(** A line without colon is skipped. *)
Lemma header_line_no_colon line hs :
  Str.mem COLON line = false → header_line line hs = Ok hs.
Proof. intros H%find_None. unfold header_line. by rewrite H. Qed.

(** A line with a character after its first colon: that character is
    dropped and the rest, less one trailing carriage return, is the
    value. *)
Lemma header_line_split key c value hs :
  Str.mem COLON key = false →
  header_line (key +:+ String COLON (String c value)) hs =
    Ok (<[key := strip_cr value]> hs).
Proof.
  intros Hk. unfold header_line, substr. rewrite find_first by done.
  simpl. rewrite take_app_length, length_app_s. simpl.
  rewrite (proj2 (Nat.leb_le _ _)) by lia. simpl.
  by rewrite drop_app_length.
Qed.

(** A line that ends with its first colon makes [substr] throw. *)
Lemma header_line_throw key hs :
  Str.mem COLON key = false →
  header_line (key +:+ String COLON "") hs = Throw out_of_range.
Proof.
  intros Hk. unfold header_line, substr. rewrite find_first by done.
  simpl. rewrite length_app_s. simpl.
  by rewrite (proj2 (Nat.leb_gt _ _)) by lia.
Qed.

End streams.

(** ** The request line

    [String.words] of stdpp splits a string at white space; it is the
    reference the three extractions [>>] are compared with. *)

Section request_line.
Implicit Types (s line : string) (st : istringstream).

Lemma words_go_Some acc s :
  String.words_go (Some acc) s =
    let '(w, r) := span_word s in
    String.rev_app acc w :: String.words_go None r.
Proof.
  revert acc. induction s as [|a s IH]; intros acc; simpl; [done|].
  destruct (Ascii.is_space a) eqn:Ha; simpl.
  - by rewrite Ha.
  - rewrite IH. by destruct (span_word s).
Qed.
Lemma strip_not_space (l : list ascii) :
  Forall (fun c => is_space c = false) l -> strip l = l.
Proof.
  intros Hl. unfold strip. rewrite (lstrip_not_space l Hl).
  rewrite lstrip_not_space; [apply rev_involutive|].
  apply Forall_forall. intros c Hc%list_elem_of_In%in_rev%list_elem_of_In.
  rewrite Forall_forall in Hl. by apply Hl.
Qed.

Lemma int_of_string_unsigned (s : string) (c : ascii) (l : list ascii) :
  strip (list_ascii_of_string s) = c :: l ->
  c <> "-"%char -> c <> "+"%char ->
  int_of_string s = int_digits 0 false (c :: l).
Proof.
  unfold int_of_string. intros -> Hminus Hplus.
  destruct c as [[] [] [] [] [] [] [] []]; done.
Qed.

(** The decimal text of an integer, as [str] and [format] print it, is read
    back by [int()]. *)
Lemma int_of_string_pretty (z : Z) : int_of_string (pretty z) = Some z.
Proof.
  assert (Hpos : forall p : positive,
             exists ds, list_ascii_of_string (pretty p) = ds
               /\ ds <> [] /\ Forall (fun c => is_Some (digit_of c)) ds
               /\ int_digits 0 false ds = Some (Z.pos p)).
  { intros p. destruct (pretty_N_go_digits (N.pos p) ltac:(done))
      as (ds & Hne & Hds & Htext & Hread).
    exists ds. unfold pretty, pretty_positive, pretty, pretty_N.
    rewrite decide_False by done. rewrite Htext. simpl.
    rewrite app_nil_r. split; [done|]. split; [done|]. split; [done|].
    specialize (Hread 0 false []). rewrite app_nil_r in Hread.
    rewrite Hread. simpl. done. }
  destruct z as [|p|p].
  - reflexivity.
  - destruct (Hpos p) as (ds & Htext & Hne & Hds & Hread).
    destruct ds as [|c ds]; [done|].
    assert (Htext' : strip (list_ascii_of_string (pretty (Z.pos p))) = c :: ds).
    { change (pretty (Z.pos p)) with (pretty p). rewrite Htext.
      by apply strip_not_space, digits_not_space. }
    pose proof (Forall_inv Hds) as Hc.
    apply digit_not_space_or_sign in Hc as (_ & Hminus & Hplus).
    rewrite (int_of_string_unsigned _ c ds Htext' Hminus Hplus). exact Hread.
  - destruct (Hpos p) as (ds & Htext & Hne & Hds & Hread).
    unfold int_of_string.
    change (pretty (Z.neg p)) with (String "-" (pretty p)).
    simpl list_ascii_of_string. rewrite Htext.
    rewrite strip_not_space.
    + by rewrite Hread.
    + constructor; [done|]. by apply digits_not_space.
Qed.

End DecimalText.

(** X20. A timestamp given as the decimal text of an integer, or as the
    integer itself, is the timestamp of the constructed Calibration. *)
Theorem timestamp_from_decimal_text {Scalar : Type}
    (from_proto_id : string -> option GridQubit) (z : Z)
    (ms : list (@metric Scalar)) (ts : pyval) c :
  ts = PStr (pretty z) \/ ts = PInt z ->
  __init__ from_proto_id (mkPayload ts ms) = Ok c ->
  timestamp c = z.
Proof.
  intros Hts [Ht _]%init_Ok. simpl in Ht.
  destruct Hts as [-> | ->]; simpl in Ht.
  - rewrite int_of_string_pretty in Ht. by injection Ht.
  - by injection Ht.
Qed.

======

Give the number of lines in the data that contain the word "assert", and add no other text.

*Output for this task*. 2